An organization should have a mission statement, that is, a clear, succinct statement of why it exists.
Collins and Porras suggest this approach to defining mission, or what they call purpose:
An effective way to get at purpose is to pose the question
"Why not just shut this organization down, cash out, and sell off the assets?"
and to push for an answer that would be equally valid both now and one hundred years
into the future. (page 78)
Consider these examples:
- “The mission of the Environmental Protection Agency is to protect
human health and the environment.”
(Source)
- “The American Heart Association is a national
voluntary health agency whose mission is to reduce
disability and death from cardiovascular diseases and stroke.”
(Source)
- “The FTC's antitrust arm, the Bureau of Competition,
seeks to prevent business practices that restrain competition.
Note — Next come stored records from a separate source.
(** ** Fanout *)

(** The statement that every persisted message is fanned out: a handler
    has stored message [id] and waits for its read-back; when the read-back
    settles, whichever way, every connection then in the room of the send's
    channel is written exactly one [receive_message] for [id] over the whole
    run. *)
Definition fanout_every_persisted : Prop :=
  ∀ d pre post t up sid ch id s,
    let σ := (run (init d) pre).1 in
    tasks σ !! t = Some (AwaitFind sid ch id) →
    is_Some (Messages (db σ) !! id) →
    s ∈ members (rooms σ) ch →
    deliveries s id (run (init d) (pre ++ Find_settles t up :: post)).2 = 1.

(** C4, as the code has it: exactly-once fanout of the messages whose
    read-back resolves.  When the read-back of a stored message resolves,
    the handler broadcasts the stored record, whose channel is the one the
    send's [channelId] spells, to the room named by that [channelId] as the
    client wrote it; and over the whole run every connection in that room
    at that moment is written exactly one [receive_message] for it, the
    sender's own connection included if it is in the room; a connection not
    in the room is written none. *)
Theorem fanout_exactly_once d pre post t up sid ch id m :
  let σ := (run (init d) pre).1 in
  let log := (run (init d) (pre ++ Find_settles t up :: post)).2 in
  tasks σ !! t = Some (AwaitFind sid ch id) →
  Messages_findByPk (db σ) up id = Resolves m →
  (∃ row, Messages (db σ) !! id = Some row ∧
          channel_in ch = Some (channel_id row) ∧
          m = Some (mkMessageWithSender id (content row) (created_at row)
                      (channel_id row) (user_id row)
                      (sender_of (db σ) (user_id row)))) ∧
  (∀ s, s ∈ members (rooms σ) ch →
        is_Some (sockets σ !! s) ∧
        deliveries s id log = 1 ∧ (s, receive_message m) ∈ log) ∧
  (sid ∈ members (rooms σ) ch → deliveries sid id log = 1) ∧
  (∀ s, s ∉ members (rooms σ) ch → deliveries s id log = 0).
Proof.
  intros σ log Ht Hfind.
  pose proof (reachable_wf _ (reachable_run _ pre (reachable_init d))) as Hwf.
  fold σ in Hwf.
  destruct (wf_find_stored σ Hwf _ _ _ _ Ht) as (row & Hrow & Hch).
  unfold Messages_findByPk in Hfind. destruct up; [|done].
  rewrite Hrow in Hfind. simpl in Hfind. injection Hfind as <-.
  set (m := mkMessageWithSender id (content row) (created_at row)
              (channel_id row) (user_id row) (sender_of (db σ) (user_id row))).
  assert (Hout : (step σ (Find_settles t true)).2
                 = io_to_emit σ ch (receive_message (Some m))).
  { simpl. rewrite Ht. simpl. unfold Messages_findByPk. by rewrite Hrow. }
  assert (Hlog : log = (run (init d) pre).2
                   ++ io_to_emit σ ch (receive_message (Some m))
                   ++ (run (step σ (Find_settles t true)).1 post).2).
  { unfold log. rewrite run_app. cbn [snd fst]. fold σ.
    rewrite run_cons. cbn [snd]. by rewrite Hout. }
  assert (Hbefore : ∀ s, deliveries s id (run (init d) pre).2 = 0).
  { intros s. apply deliveries_silent, pending_find_silent; [apply wf_init|].
    by exists t, sid, ch. }
  assert (Hafter : ∀ s,
            deliveries s id (run (step σ (Find_settles t true)).1 post).2 = 0).
  { intros s. apply deliveries_silent, run_settled_silent.
    by eapply Find_settles_settled. }
  assert (Hcount : ∀ s, deliveries s id log
            = if decide (s ∈ members (rooms σ) ch ∧ is_Some (sockets σ !! s))
              then 1 else 0).
  { intros s. rewrite Hlog, !deliveries_app, Hbefore, Hafter.
    change id with (msg_id m). rewrite deliveries_io_to_emit. lia. }
  split; [by exists row|].
  split; [|split].
  - intros s Hs. pose proof (wf_rooms_live σ Hwf _ _ Hs) as Hlive.
    split; [done|]. split.
    + by rewrite Hcount, decide_True.
    + rewrite Hlog. apply elem_of_app. right. apply elem_of_app. left.
      by apply elem_of_io_to_emit.
  - intros Hs. rewrite Hcount, decide_True; [done|].
    split; [done|]. by apply (wf_rooms_live σ Hwf _ _ Hs).
  - intros s Hs. rewrite Hcount, decide_False; [done|]. by intros [? _].
Qed.

(** ** A read-back that fails *)

(** C10: the broadcast hangs on the read-back.  When a handler has stored its
    message and the read-back rejects, the record stays in the store for the
    rest of the run, no [receive_message] for it is written anywhere in the
    run, and the step writes [error] to the sending socket and nothing
    else. *)
Theorem read_back_failure_drops_broadcast d pre post t up sid ch id e :
  let σ := (run (init d) pre).1 in
  let fin := run (init d) (pre ++ Find_settles t up :: post) in
  tasks σ !! t = Some (AwaitFind sid ch id) →
  Messages_findByPk (db σ) up id = Rejects e →
  (∃ pre0 up0 now post0 c u d',
     pre = pre0 ++ Create_settles t up0 id now :: post0 ∧
     tasks (run (init d) pre0).1 !! t = Some (AwaitCreate sid ch c u) ∧
     Messages_create (db (run (init d) pre0).1) up0 id now c ch u
       = (d', Resolves id)) ∧
  is_Some (Messages (db σ) !! id) ∧
  is_Some (Messages (db fin.1) !! id) ∧
  ¬ receives id fin.2 ∧
  (step σ (Find_settles t up)).2 = socket_emit σ sid (error send_error) ∧
  (is_Some (sockets σ !! sid) → (sid, error send_error) ∈ fin.2).
Proof.
  intros σ fin Ht Hfind.
  pose proof (reachable_wf _ (reachable_run _ pre (reachable_init d))) as Hwf.
  fold σ in Hwf.
  destruct (wf_find_stored σ Hwf _ _ _ _ Ht) as (row & Hrow & Hch).
  assert (Hout : (step σ (Find_settles t up)).2
                 = socket_emit σ sid (error send_error)).
  { simpl. rewrite Ht. simpl. by rewrite Hfind. }
  assert (Hfin : fin = ((run (step σ (Find_settles t up)).1 post).1,
                        (run (init d) pre).2
                          ++ socket_emit σ sid (error send_error)
                          ++ (run (step σ (Find_settles t up)).1 post).2)).
  { unfold fin. rewrite run_app. cbn [snd fst]. fold σ.
    rewrite run_cons. cbn [snd fst]. by rewrite Hout. }
  assert (Hset : settled (step σ (Find_settles t up)).1 id).
  { by eapply Find_settles_settled. }
  split; [by apply run_AwaitFind_history|].
  split; [eauto|]. rewrite Hfin. cbn [fst snd].
  split; [by apply run_settled|]. split; [|split; [done|]].
  - rewrite !receives_app. intros [Hr|[Hr|Hr]].
    + revert Hr. apply pending_find_silent; [apply wf_init|].
      by exists t, sid, ch.
    + destruct Hr as (s & ev & (_ & -> & _)%elem_of_socket_emit & Hev). done.
    + by apply run_settled_silent in Hr.
  - intros Hs. apply elem_of_app. right. apply elem_of_app. left.
    by apply elem_of_socket_emit.
Qed.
As a result, purchasers benefit from lower prices and greater
availability of products and services.”
(Source)
- “NFI’s mission is to improve the well being of children by
increasing the proportion of children growing up with involved,
responsible, and committed fathers.” (National Fatherhood Initiative,
Source)
- “The mission of the Office of the United Nations High Commissioner
for Human Rights (OHCHR) is to protect and promote
all human rights for all and to prevent the occurrence or
continuation of human rights abuses throughout the world.”
(Source)
- “The mission of the [Illinois] Department of Corrections is to
protect the public from criminal offenders through a system of
incarceration and supervision which securely segregates offenders from society,
assures offenders of their constitutional rights and
maintains programs to enhance the success of offenders' reentry into society.”
- “Our mission is to be an innovative leader in custom metal and wood fabrication
incorporating other integrated materials,
providing exceptional value in quality, cost, delivery and service
that exceeds the expectations of our customers, associates and business partners.”
(Ready Metal, Source)
- “Our Mission is to be a world class manufacturer of engineered strip metal
based products that foster our Customers' success.”
(Technical Materials, Inc.,
Source)
- “To build hope, by becoming the plastic surgery patient's partner,
frightening them just enough to go beyond fact finding, to become
bold, responsible and informed patients.
To fill the gap that often exists between the doctor's art and the
patient's desired results through consultation, long-distance coaching,
written guidance and top-of-the-line products that speed postoperative
recuperation and help maintain surgical results.”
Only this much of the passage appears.